The racial justice protests of the summer of 2020 tied to four years of #Resistance, but more precisely to the unresolved Black Lives Matter (BLM) protests of 2014 – 2015 that preceded it. What both BLM movements accomplished was to elevate racial justice as a talking point without altering the distribution of power. Broader questions regarding the nature and purpose of the police were brought to the fore. But these were countered using the same analytical framework that was used to claim racial bias in police killing of citizens. The Progressive social science of the twentieth century successfully instantiated the idea of ‘black criminality’ that served the political purpose of legitimating race-based police repression.

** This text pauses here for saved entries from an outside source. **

(** *** Where the first condition comes from

    The count of a new sentence is the count of the oracle, which also
    counts the neighbours that are already known mines, while the cells of
    the sentence leave those out.  In the game below the oracle is
    truthful: revealing (0,0) (count 3) makes its three neighbours known
    mines, and revealing (2,2) (count 1, for the mine at (1,1)) then adds
    the sentence [({(1,2), (2,1)}, 1)] although neither cell is a mine. *)
Remark known_mines_are_counted_again :
  nearby_mines crowded_game (0, 0) = 3
  ∧ nearby_mines crowded_game (2, 2) = 1
  ∧ ∃ ai, run_calls 1 [((0, 0), 3); ((2, 2), 1)] (init 3 3) = Ret ai
          ∧ mines ai = crowded_layout
          ∧ knowledge ai = [mkSentence {[ (1, 2); (2, 1) ]} 1]
          ∧ ¬ consistent crowded_layout (knowledge ai).
Proof.
  split; [done|]. split; [done|]. eexists. split; [by vm_compute|].
  split_and!; [by vm_compute | by vm_compute |].
  intros Hcons. specialize (Hcons (mkSentence {[ (1, 2); (2, 1) ]} 1)).
  assert (count (mkSentence {[ (1, 2); (2, 1) ]} 1) ≠
          len (cells (mkSentence {[ (1, 2); (2, 1) ]} 1) ∩ crowded_layout))
    as Hne by compute_done.
  apply Hne, Hcons. compute_done.
Qed.

(** * Further properties of the code *)

(** ** The neighbours of a cell *)

(** A cell is the sum of [cell] and one of the eight [directions] exactly
    when it is next to [cell], in a row and a column at most one away,
    and is not [cell] itself. *)
Lemma directions_adjacent (cell c : Z * Z) :
  (∃ d, d ∈ directions ∧ c = (cell.1 + d.1, cell.2 + d.2))
  ↔ c ≠ cell
    ∧ (cell.1 - 1 ≤ c.1 ≤ cell.1 + 1) ∧ (cell.2 - 1 ≤ c.2 ≤ cell.2 + 1).
Proof.
  destruct cell as [y x], c as [i j]. cbn. split.
  - intros (d & Hd & Heq). unfold directions in Hd.
    repeat (apply elem_of_cons in Hd as [-> | Hd];
            [cbn in Heq; injection Heq as -> ->;
             split_and!; [intros [=]; lia | lia..] |]).
    by apply elem_of_nil in Hd.
  - intros (Hne & Hi & Hj).
    exists (i - y, j - x). split; [|cbn; f_equal; lia].
    assert (i - y = -1 ∨ i - y = 0 ∨ i - y = 1) as Hi' by lia.
    assert (j - x = -1 ∨ j - x = 0 ∨ j - x = 1) as Hj' by lia.
    assert (¬ (i - y = 0 ∧ j - x = 0)) as Hne'.
    { intros [??]. apply Hne. f_equal; lia. }
    destruct Hi' as [Hi' | [Hi' | Hi']], Hj' as [Hj' | [Hj' | Hj']];
      rewrite Hi', Hj'; first [ by destruct Hne' | compute_done ].
Qed.

Lemma find_unexplored_neighbors_fold ai cell (c : Z * Z) :
  ∀ (l : list (Z * Z)) (acc : gset Cell),
    c ∈ foldl (λ neighbors d,
                 let neighbor_cell := (cell.1 + d.1, cell.2 + d.2) in
                 if decide (in_bounds ai neighbor_cell
                            ∧ neighbor_cell ∉ moves_made ai ∪ safes ai ∪ mines ai)
                 then neighbors ∪ {[ neighbor_cell ]}
                 else neighbors) acc l
    ↔ c ∈ acc
      ∨ (in_bounds ai c ∧ (c ∉ moves_made ai ∪ safes ai ∪ mines ai)
         ∧ ∃ d, d ∈ l ∧ c = (cell.1 + d.1, cell.2 + d.2)).
Proof.
  induction l as [|d l IH]; intros acc; cbn [foldl].
  - split; [auto|]. intros [?|(_ & _ & d & Hd & _)]; [done|].
    by apply elem_of_nil in Hd.
  - rewrite IH. cbv zeta. split.
    + intros [Hc | (? & ? & d' & ? & ?)].
      * case_decide as Hd; [|auto].
        apply elem_of_union in Hc as [Hc | ->%elem_of_singleton]; [auto|].
        right. destruct Hd. split_and!; [done..|]. exists d. split; [left|done].
      * right. split_and!; [done..|]. exists d'. split; [by right|done].
    + intros [Hc | (Hb & Hn & d' & [-> | Hd']%elem_of_cons & Heq)].
      * left. case_decide; set_solver.
      * left. rewrite decide_True by (by rewrite <- Heq).
        apply elem_of_union. right. by apply elem_of_singleton.
      * right. split_and!; [done..|]. by exists d'.
Qed.

Lemma find_unexplored_neighbors_size ai cell :
  ∀ (l : list (Z * Z)) (acc : gset Cell),
    len (foldl (λ neighbors d,
                 let neighbor_cell := (cell.1 + d.1, cell.2 + d.2) in
                 if decide (in_bounds ai neighbor_cell
                            ∧ neighbor_cell ∉ moves_made ai ∪ safes ai ∪ mines ai)
                 then neighbors ∪ {[ neighbor_cell ]}
                 else neighbors) acc l)
    ≤ len acc + Z.of_nat (length l).
Proof.
  induction l as [|d l IH]; intros acc; cbn [foldl length].
  - lia.
  - etrans; [apply IH|]. cbv zeta. case_decide; [|lia].
    assert (len (acc ∪ {[(cell.1 + d.1, cell.2 + d.2)]}) ≤ len acc + 1); [|lia].
    destruct (decide ((cell.1 + d.1, cell.2 + d.2) ∈ acc)).
    + replace (acc ∪ {[(cell.1 + d.1, cell.2 + d.2)]}) with acc by set_solver.
      lia.
    + rewrite len_union by set_solver. rewrite len_singleton. lia.
Qed.

(** X1: [find_unexplored_neighbors] returns exactly the cells of the grid
    that are next to [cell] (at most one row and one column away, [cell]
    itself left out) and are in none of [moves_made], [safes] and
    [mines]; there are at most eight of them. *)
Theorem find_unexplored_neighbors_spec (ai : MinesweeperAI) (cell : Cell) :
  (∀ c, c ∈ find_unexplored_neighbors ai cell ↔
        in_bounds ai c
        ∧ c ≠ cell
        ∧ (cell.1 - 1 ≤ c.1 ≤ cell.1 + 1) ∧ (cell.2 - 1 ≤ c.2 ≤ cell.2 + 1)
        ∧ (c ∉ moves_made ai) ∧ (c ∉ safes ai) ∧ (c ∉ mines ai))
  ∧ len (find_unexplored_neighbors ai cell) ≤ 8.
Proof.
  split.
  - intros c. unfold find_unexplored_neighbors.
    rewrite find_unexplored_neighbors_fold, directions_adjacent.
    set_solver.
  - unfold find_unexplored_neighbors.
    etrans; [apply find_unexplored_neighbors_size|].
    rewrite len_empty. cbn. lia.
Qed.

(** ** Marking the cells of a collection *)

Lemma mark_safe_strip_safe_any x X s :
  Sentence.mark_safe x (strip_safe X s) = strip_safe ({[ x ]} ∪ X) s.
Proof.
  destruct (decide (x ∈ X)) as [Hin|Hout]; [|by apply mark_safe_strip_safe].
  replace ({[ x ]} ∪ X) with X by set_solver.
  unfold Sentence.mark_safe. rewrite decide_False; [done|]. cbn. set_solver.
Qed.

Lemma mark_mine_strip_mine_any x X s :
  Sentence.mark_mine x (strip_mine X s) = strip_mine ({[ x ]} ∪ X) s.
Proof.
  destruct (decide (x ∈ X)) as [Hin|Hout]; [|by apply mark_mine_strip_mine].
  replace ({[ x ]} ∪ X) with X by set_solver.
  unfold Sentence.mark_mine. rewrite decide_False; [done|]. cbn. set_solver.
Qed.

Lemma foldr_mark_safe_eq (l : list Cell) (ai : MinesweeperAI) :
  foldr mark_safe ai l = mark_safes (list_to_set l) ai.
Proof.
  induction l as [|x l IH]; cbn [foldr list_to_set].
  - rewrite mark_safes_eq. destruct ai as [h w mv mi sf kn]; cbn.
    f_equal; [set_solver|]. rewrite <- (list_fmap_id kn) at 1.
    apply list_fmap_ext. intros. symmetry. apply strip_safe_empty.
  - rewrite IH, !mark_safes_eq. unfold mark_safe; cbn. f_equal; [set_solver|].
    rewrite <- list_fmap_compose. apply list_fmap_ext. intros _ s _. cbn.
    apply mark_safe_strip_safe_any.
Qed.

Lemma foldr_mark_mine_eq (l : list Cell) (ai : MinesweeperAI) :
  foldr mark_mine ai l = mark_mines (list_to_set l) ai.
Proof.
  induction l as [|x l IH]; cbn [foldr list_to_set].
  - rewrite mark_mines_eq. destruct ai as [h w mv mi sf kn]; cbn.
    f_equal; [set_solver|]. rewrite <- (list_fmap_id kn) at 1.
    apply list_fmap_ext. intros. symmetry. apply strip_mine_empty.
  - rewrite IH, !mark_mines_eq. unfold mark_mine; cbn. f_equal; [set_solver|].
    rewrite <- list_fmap_compose. apply list_fmap_ext. intros _ s _. cbn.
    apply mark_mine_strip_mine_any.
Qed.

(** X2: the state after [for cell in cells: self.mark_safe(cell)] does
    not depend on the order in which the cells are visited, nor on
    repetitions: visiting the cells of any list ends in the state of the
    loop over the set of its elements.  The same holds for [mark_mine]. *)
Theorem marking_order_irrelevant (l : list Cell) (ai : MinesweeperAI) :
  foldr mark_safe ai l = mark_safes (list_to_set l) ai
  ∧ foldr mark_mine ai l = mark_mines (list_to_set l) ai.
Proof. split; [apply foldr_mark_safe_eq | apply foldr_mark_mine_eq]. Qed.

(** ** The removal of resolved sentences *)

(** X3: the loop of lines 226-233, run on a copy of the knowledge list,
    never raises in [list.remove]; it leaves the sentences whose count is
    not 0, in their order (all copies of a sentence with count 0 go), and
    collects the cells of the removed sentences that are not known safe. *)
Theorem collect_safes_removes_resolved
    (safes0 : gset Cell) (kn : list Sentence) :
  ∃ to_be_marked,
    collect_safes safes0 kn ∅ kn
    = Ret (to_be_marked, filter (λ s, count s ≠ 0) kn)
    ∧ ∀ c, c ∈ to_be_marked ↔
           (c ∉ safes0) ∧ ∃ s, s ∈ kn ∧ count s = 0 ∧ c ∈ cells s.
Proof.
  exists (zero_cells kn ∖ safes0). split; [apply collect_safes_eq|].
  intros c. rewrite elem_of_difference, elem_of_zero_cells. tauto.
Qed.

(** ** What [add_knowledge] leaves alone *)

Lemma pass_state_frame ai :
  height (pass_state ai) = height ai ∧ width (pass_state ai) = width ai
  ∧ moves_made (pass_state ai) = moves_made ai.
Proof. done. Qed.

Lemma ingest_frame cell cnt ai :
  height (ingest cell cnt ai) = height ai
  ∧ width (ingest cell cnt ai) = width ai
  ∧ moves_made (ingest cell cnt ai) = {[ cell ]} ∪ moves_made ai.
Proof.
  unfold ingest. cbv zeta.
  generalize (find_unexplored_neighbors (revealed cell ai) cell). intros U.
  repeat case_decide; rewrite ?mark_safes_eq, ?mark_mines_eq; done.
Qed.

(** X4: a call of [add_knowledge] that returns leaves the size of the
    grid as it was and adds exactly its cell to [moves_made]; the cell is
    in [safes] afterwards, and if every move made was in [safes] before
    the call, this is so after it. *)
Theorem add_knowledge_frame
    (fuel : nat) (cell : Cell) (cnt : Z) (ai ai' : MinesweeperAI) :
  add_knowledge fuel cell cnt ai = Ret ai' →
  height ai' = height ai
  ∧ width ai' = width ai
  ∧ moves_made ai' = {[ cell ]} ∪ moves_made ai
  ∧ cell ∈ safes ai'
  ∧ (moves_made ai ⊆ safes ai → moves_made ai' ⊆ safes ai').
Proof.
  intros Hrun.
  pose proof (add_knowledge_grows _ _ _ _ _ Hrun) as (Hs & _ & Hc & _).
  pose proof (ingest_frame cell cnt ai) as (Hh & Hw & Hm).
  revert Hrun. unfold add_knowledge. intros Hrun.
  assert (height ai' = height ai ∧ width ai' = width ai
          ∧ moves_made ai' = {[ cell ]} ∪ moves_made ai) as (? & ? & Hmv).
  { revert Hrun. apply (propagate_invariant (λ st,
      height st = height ai ∧ width st = width ai
      ∧ moves_made st = {[ cell ]} ∪ moves_made ai)); [|done].
    intros st (? & ? & ?). by rewrite !(proj1 (pass_state_frame st)). }
  split_and!; [done..|]. rewrite Hmv. set_solver.
Qed.

Lemma add_knowledge_frame_witness :
  moves_made scenario_state_4 = {[ (2, 1) ]} ∪ {[ (0, 0); (1, 1); (1, 2) ]}
  ∧ moves_made scenario_state_4 ⊆ safes scenario_state_4.
Proof.
  pose (ai := mkAI 3 3 {[ (0, 0); (1, 1); (1, 2) ]} ∅
                {[ (0, 0); (0, 1); (1, 0); (1, 1); (1, 2); (2, 0) ]}
                [mkSentence {[ (0, 2); (2, 1); (2, 2) ]} 1;
                 mkSentence {[ (0, 2); (2, 1); (2, 2) ]} 1]).
  assert (add_knowledge 2 (2, 1) 1 ai = Ret scenario_state_4) as Hrun
    by (by vm_compute).
  destruct (add_knowledge_frame 2 (2, 1) 1 ai scenario_state_4 Hrun)
    as (_ & _ & Hm & _ & Hsub).
  split; [exact Hm|]. apply Hsub. compute_done.
Defined.

(** ** The count of the oracle *)

(** The cells visited by the two nested loops of [nearby_mines]. *)
Lemma window_adjacent (cell c : Z * Z) :
  c ∈ ([cell.1 - 1; cell.1; cell.1 + 1] ≫= λ i,
         pair i <$> [cell.2 - 1; cell.2; cell.2 + 1])
  ↔ (cell.1 - 1 ≤ c.1 ≤ cell.1 + 1) ∧ (cell.2 - 1 ≤ c.2 ≤ cell.2 + 1).
Proof.
  destruct cell as [y x], c as [i j]. cbn. split.
  - intros Hin.
    repeat (apply elem_of_cons in Hin as [[= -> ->] | Hin]; [lia|]).
    by apply elem_of_nil in Hin.
  - intros [Hi Hj].
    assert (i = y - 1 ∨ i = y ∨ i = y + 1) as Hi' by lia.
    assert (j = x - 1 ∨ j = x ∨ j = x + 1) as Hj' by lia.
    destruct Hi' as [-> | [-> | ->]], Hj' as [-> | [-> | ->]];
      repeat first [ by left | right ].
Qed.

Lemma window_NoDup (cell : Z * Z) :
  NoDup ([cell.1 - 1; cell.1; cell.1 + 1] ≫= λ i,
           pair i <$> [cell.2 - 1; cell.2; cell.2 + 1]).
Proof.
  destruct cell as [y x]. cbn.
  repeat (apply NoDup_cons; split;
          [intros Hin;
           repeat (apply elem_of_cons in Hin as [[=] | Hin]; [lia|]);
           by apply elem_of_nil in Hin |]).
  apply NoDup_nil_2.
Qed.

When called upon to answer for New York City’s stop-and-frisk program, former Mayor Michael Bloomberg offered that black and brown youth were targeted because ‘that is where the crime is.’ This idea of racial disparity in criminality has a long, inglorious history in the U.S. Of current relevance is the twentieth century Progressive effort to explain social outcomes like ‘crime’ using racist premises. With more detail provided below, when race is used to organize arrest data in order to explain crime, then by construction, race ‘explains’ crime. However, the same is true when race is used to explain police killing of citizens. The answer one gets is a product of the structure of the question.

Graph: in the U.S., far more blacks than whites are poor, while far more whites than blacks are rich. The racial frame suggests that poor blacks have more in common with rich blacks than with poor whites. In fact, this is the frame used by BLM that produced much hand-wringing by white liberals, but nothing more in terms of redistributing political or economic power. If the New York Times is to believed, hand-wringing by white liberals evaporated as quickly as it emerged. This suggests that redistributing power is the only indicator of political progress that matters. Source: Statista.

Within a broader framework of social justice regarding police violence, twenty-six citizens of the U.S. are killed by the police for every one German citizen that is. The ratio of men to women killed by the police in the U.S. is 25:1. Those in the bottom income quintile are more than three times as likely to be killed by the police than those in the top. Where race shows up is that across the income distribution blacks are more likely to be killed by the police than whites. However, the 25:1 gender ratio means that far more white men are killed by the police than black women*. Explanations can be developed for this outcome. But the need for additional information illustrates the racist basis of claiming that race is determinative.

*(Assume the population-adjusted ratio of blacks to whites killed by the police is 3:1. Simplistically, but to an extent that isn’t likely to be undone with qualifying data, this provides a 25:3 ratio of white men to black women killed by the police).

The point here isn’t to claim that any of these is the one true answer, but rather that disparity is a flawed and reactionary way of considering social justice problems. Consider, if nationality alone is used to ‘explain’ police killing of citizens, the ‘problem’ is being American. If gender is used, the problem is being male. If Family Income is used, the problem is low family income. And if race is used, the problem is being black. As the graphs above and below illustrate, more blacks are poor than rich. Mathematically, even if racial disparity in police killing was ended, more blacks than whites would still be killed through their relative class position.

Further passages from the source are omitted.